Reinforcing the United States Commitment to Multilateralism at the G20

  • Multilateralism is our best tool for tackling global challenges, including the COVID-19 pandemic, global health security, the climate crisis; and preventing famine and food insecurity, responding to democratic backsliding and rising autocracy, and building a sustainable economic recovery.  The United States is committed to supporting effective and accountable multilateral institutions.  We work closely with our multilateral partners to ensure accountability for results, at both the activity and institutional levels.
  • A multilateral vision for advancing the rules-based international order must be based on international law and support for democracy and human rights.  We will advance peaceful, just, and inclusive societies by defending media freedom; preserving a free and open internet; combatting corruption; tackling disinformation; protecting civic space; and promoting the human rights of all people.  We commit to advancing these core interests in a free and just world, and we will call on other member states to do the same.
  • The United States is leading the multilateral response to the COVID-19 pandemic, donating $2 billion to Gavi, the vaccine alliance, to support the procurement and equitable distribution of safe and effective COVID-19 vaccines to 92 low- and middle-income economies through the COVAX Advance Market Commitment (AMC). The United States has also committed to share 80 million surplus vaccines (with the majority through COVAX), and to provide 500 million doses of the Pfizer vaccine to Gavi for distribution by COVAX to AMC economies and to African Union members. As evident at the recent G7 Summit, we continue to take concrete and tangible steps to drive action to end this pandemic and prevent the next, and we will call on the broader G20 to join us.
  • On climate change, Secretary Blinken will build on President Biden’s actions convening the Leaders Summit on Climate and re-convening the Major Economies Forum on Energy and Climate.  The United States will rally the world’s democracies to meet one of the greatest global challenges by encouraging G20 members to work together toward ambitious G20 outcomes, including by seeking commitments to keep 1.5°C within reach, to submit enhanced 2030 targets aligned with this goal, and take other important steps to address the climate crisis such as committing to end overseas public coal finance.
  • In support of building a sustainable and inclusive economic recovery, the United States urges all creditors to fully and transparently implement the G20 Common Framework for Debt Treatments to avoid delays that can prolong debt overhangs and exacerbate growth shocks, and urges all members of the OECD/G20 Inclusive Framework process to join consensus in ending the race to the bottom and building a global tax system that is equitable and equipped to meet the needs of the 21st century global economy.

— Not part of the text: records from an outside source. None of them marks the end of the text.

(* ===== verification/Scheduler.v ===== *)
(** * The scheduler (internal/scheduler/scheduler.go): data and operations

    The scheduler hands concrete runner slots to GitHub targets in round-robin
    order and keeps three indexes of who owns what: the domain ledger, [grants]
    by grant identifier and [grantBySlot] by slot.  Every exported method holds
    the scheduler's mutex for its whole body, so it is one atomic step here; a
    method that changes state returns the new state with its result.  Slices and
    pointers that the code copies on the way in are values.

    SchedulerFacts.v proves the invariant and the properties. *)

From S2P Require Import Prelude GoStd Domain Execution SlotLedger.

(** ** Data *)

(* src: internal/scheduler/scheduler.go:24-26 invalid *)
Definition scheduler_invalid (code field message : string) : GoError :=
  SchedulerError code field message.

(* src: internal/scheduler/scheduler.go:32-44 NodeSnapshot *)
Record NodeSnapshot := mkNodeSnapshot {
  ns_Node : Node;
  ns_Reconciled : bool;
  ns_NativeReady : bool;
  ns_AvailableMemoryBytes : Z;
  ns_ActiveExecutions : list ExecutionID;
  ns_CachedRunnerPackages : list string;
  ns_ExcludedTargets : list TargetID;
}.
#[export] Instance NodeSnapshot_eq_dec : EqDecision NodeSnapshot.
Proof. solve_decision. Defined.

(** The loop of [Validate] over the active executions. *)
(* src: internal/scheduler/scheduler.go:54-63 NodeSnapshot.Validate *)
Fixpoint validate_active (executionIDs : list ExecutionID) (executions : gset string) : error :=
  match executionIDs with
  | [] => None
  | executionID :: rest =>
      if TrimSpace executionID == "" then
        Some (scheduler_invalid "invalid_active_execution" "node.active_executions"
                "must not contain an empty execution id")
      else if bool_decide (executionID ∈ executions) then
        Some (scheduler_invalid "duplicate_active_execution" "node.active_executions"
                "must not contain a duplicate execution id")
      else validate_active rest ({[executionID]} ∪ executions)
  end.

(* src: internal/scheduler/scheduler.go:47-75 NodeSnapshot.Validate *)
Definition NodeSnapshot_Validate (snapshot : NodeSnapshot) : error :=
  try Node_Validate (ns_Node snapshot) ;;
  if Z.of_nat (length (ns_ActiveExecutions snapshot)) >? node_MaxRunners (ns_Node snapshot) then
    Some (scheduler_invalid "active_runners_exceed_node_maximum" "node.active_executions"
            "must not exceed node.max_runners")
  else
  try validate_active (ns_ActiveExecutions snapshot) ∅ ;;
  if existsb (fun packageID => TrimSpace packageID == "") (ns_CachedRunnerPackages snapshot) then
    Some (scheduler_invalid "invalid_cached_runner_package" "node.cached_runner_packages"
            "must not contain an empty package identifier")
  else if existsb (fun targetID => TrimSpace targetID == "") (ns_ExcludedTargets snapshot) then
    Some (scheduler_invalid "invalid_excluded_target" "node.excluded_targets"
            "must not contain an empty target identifier")
  else None.

(* src: internal/scheduler/scheduler.go:79-83 TargetSpec *)
Record TargetSpec := mkTargetSpec {
  spec_Target : GitHubTarget;
  spec_Profile : RunnerProfile;
  spec_RunnerPackage : string;
}.

(* src: internal/scheduler/scheduler.go:86-100 TargetSpec.Validate *)
Definition TargetSpec_Validate (spec : TargetSpec) : error :=
  try GitHubTarget_Validate (spec_Target spec) ;;
  try RunnerProfile_Validate (spec_Profile spec) ;;
  if target_RunnerProfileID (spec_Target spec) != profile_ID (spec_Profile spec) then
    Some (scheduler_invalid "target_profile_mismatch" "target.runner_profile_id"
            "must match the supplied runner profile")
  else if TrimSpace (spec_RunnerPackage spec) != spec_RunnerPackage spec then
    Some (scheduler_invalid "invalid_runner_package" "target.runner_package"
            "must not contain leading or trailing whitespace")
  else None.

(** [GrantRef] and [Grant] have the same four fields; [Grant.Ref] copies them. *)
(* src: internal/scheduler/scheduler.go:110-115 GrantRef *)
Record GrantRef := mkGrantRef {
  ref_ID : Z;
  ref_TargetID : TargetID;
  ref_Slot : SlotKey;
  ref_ExecutionID : ExecutionID;
}.
#[export] Instance GrantRef_eq_dec : EqDecision GrantRef.
Proof. solve_decision. Defined.

(* src: internal/scheduler/scheduler.go:117-131 GrantRef.validate *)
Definition GrantRef_validate (ref : GrantRef) : error :=
  if ref_ID ref == 0 then
    Some (scheduler_invalid "invalid_grant_id" "grant.id" "must be greater than zero")
  else if TrimSpace (ref_TargetID ref) == "" then
    Some (scheduler_invalid "invalid_grant_target" "grant.target_id" "must not be empty")
  else if TrimSpace (slot_NodeID (ref_Slot ref)) == "" then
    Some (scheduler_invalid "invalid_grant_slot" "grant.slot.node_id" "must not be empty")
  else if slot_Index (ref_Slot ref) <? 0 then
    Some (scheduler_invalid "invalid_grant_slot" "grant.slot.index" "must not be negative")
  else None.

(* src: internal/scheduler/scheduler.go:135-140 Grant *)
Record Grant := mkGrant {
  grant_ID : Z;
  grant_TargetID : TargetID;
  grant_Slot : SlotKey;
  grant_ExecutionID : ExecutionID;
}.
#[export] Instance Grant_eq_dec : EqDecision Grant.
Proof. solve_decision. Defined.

(* src: internal/scheduler/scheduler.go:143-150 Grant.Ref *)
Definition Grant_Ref (grant : Grant) : GrantRef :=
  mkGrantRef (grant_ID grant) (grant_TargetID grant) (grant_Slot grant) (grant_ExecutionID grant).

(* src: internal/scheduler/scheduler.go:154-157 TargetCapacity *)
Record TargetCapacity := mkTargetCapacity {
  capacity_TargetID : TargetID;
  capacity_Advertised : Z;
}.

(* src: internal/scheduler/scheduler.go:161-165 RestoredReservation *)
Record RestoredReservation := mkRestoredReservation {
  restored_TargetID : TargetID;
  restored_Slot : SlotKey;
  restored_ExecutionID : ExecutionID;
}.
#[export] Instance RestoredReservation_eq_dec : EqDecision RestoredReservation.
Proof. solve_decision. Defined.

(* src: internal/scheduler/scheduler.go:167-171 nodeState *)
Record nodeState := mkNodeState {
  state_snapshot : NodeSnapshot;
  state_cached : gset string;
  state_excluded : gset string;
}.

(* src: internal/scheduler/scheduler.go:175-188 Scheduler *)
Record Scheduler := mkScheduler {
  sched_ledger : SlotLedger;
  sched_nodes : gmap string nodeState;
  sched_targets : gmap string TargetSpec;
  sched_targetOrder : list TargetID;
  sched_nextTarget : Z;
  sched_nextGrantID : Z;
  sched_grants : gmap Z Grant;
  sched_grantBySlot : gmap SlotKey Z;
}.

(** ** Reads under the lock *)

(** [for _, grant := range scheduler.grants { if p(grant) { return true } }]. *)
Definition any_grant (p : Grant -> bool) (s : Scheduler) : bool :=
  existsb (fun '(_, grant) => p grant) (map_to_list (sched_grants s)).

(* src: internal/scheduler/scheduler.go:649-656 Scheduler.executionBackedOnNodeLocked *)
Definition executionBackedOnNodeLocked (s : Scheduler) (nodeID : NodeID)
    (executionID : ExecutionID) : bool :=
  any_grant (fun grant => (slot_NodeID (grant_Slot grant) == nodeID) &&
                          (grant_ExecutionID grant == executionID)) s.

(* src: internal/scheduler/scheduler.go:636-647 Scheduler.nodeOwnershipAlignedLocked *)
Definition nodeOwnershipAlignedLocked (s : Scheduler) (nodeID : NodeID) : bool :=
  match sched_nodes s !! nodeID with
  | None => false
  | Some node =>
      forallb (executionBackedOnNodeLocked s nodeID) (ns_ActiveExecutions (state_snapshot node))
  end.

Supporting Inclusive Economic Development & Prosperity in Africa by Building Back Better

  • Before the pandemic, Africa had some of the fastest-growing economies in the world.  The United States supports getting African economies growing again and building them back better and more resilient. Increased economic engagement between the United States and Africa will strengthen economic ties and boost shared prosperity for Africa and the United States.
  • The United States will partner with African governments, multilateral organizations, and the private sector to substantially increase two-way trade and investment with African countries in order to drive democratic, sustainable, climate-friendly and equitable growth, and to create quality jobs for people in Africa and the United States. This includes supporting efforts to increase energy access, which underpins economic growth.
  • The United States recognizes that African countries are already facing the worst impacts of climate change and will continue efforts to strengthen resilience to climate impacts while building stronger economies.
  • The United States will continue to engage with G20 and other international partners to address humanitarian and human rights challenges in Africa, especially the conflict-induced famine and ongoing abuses and atrocities in Ethiopia.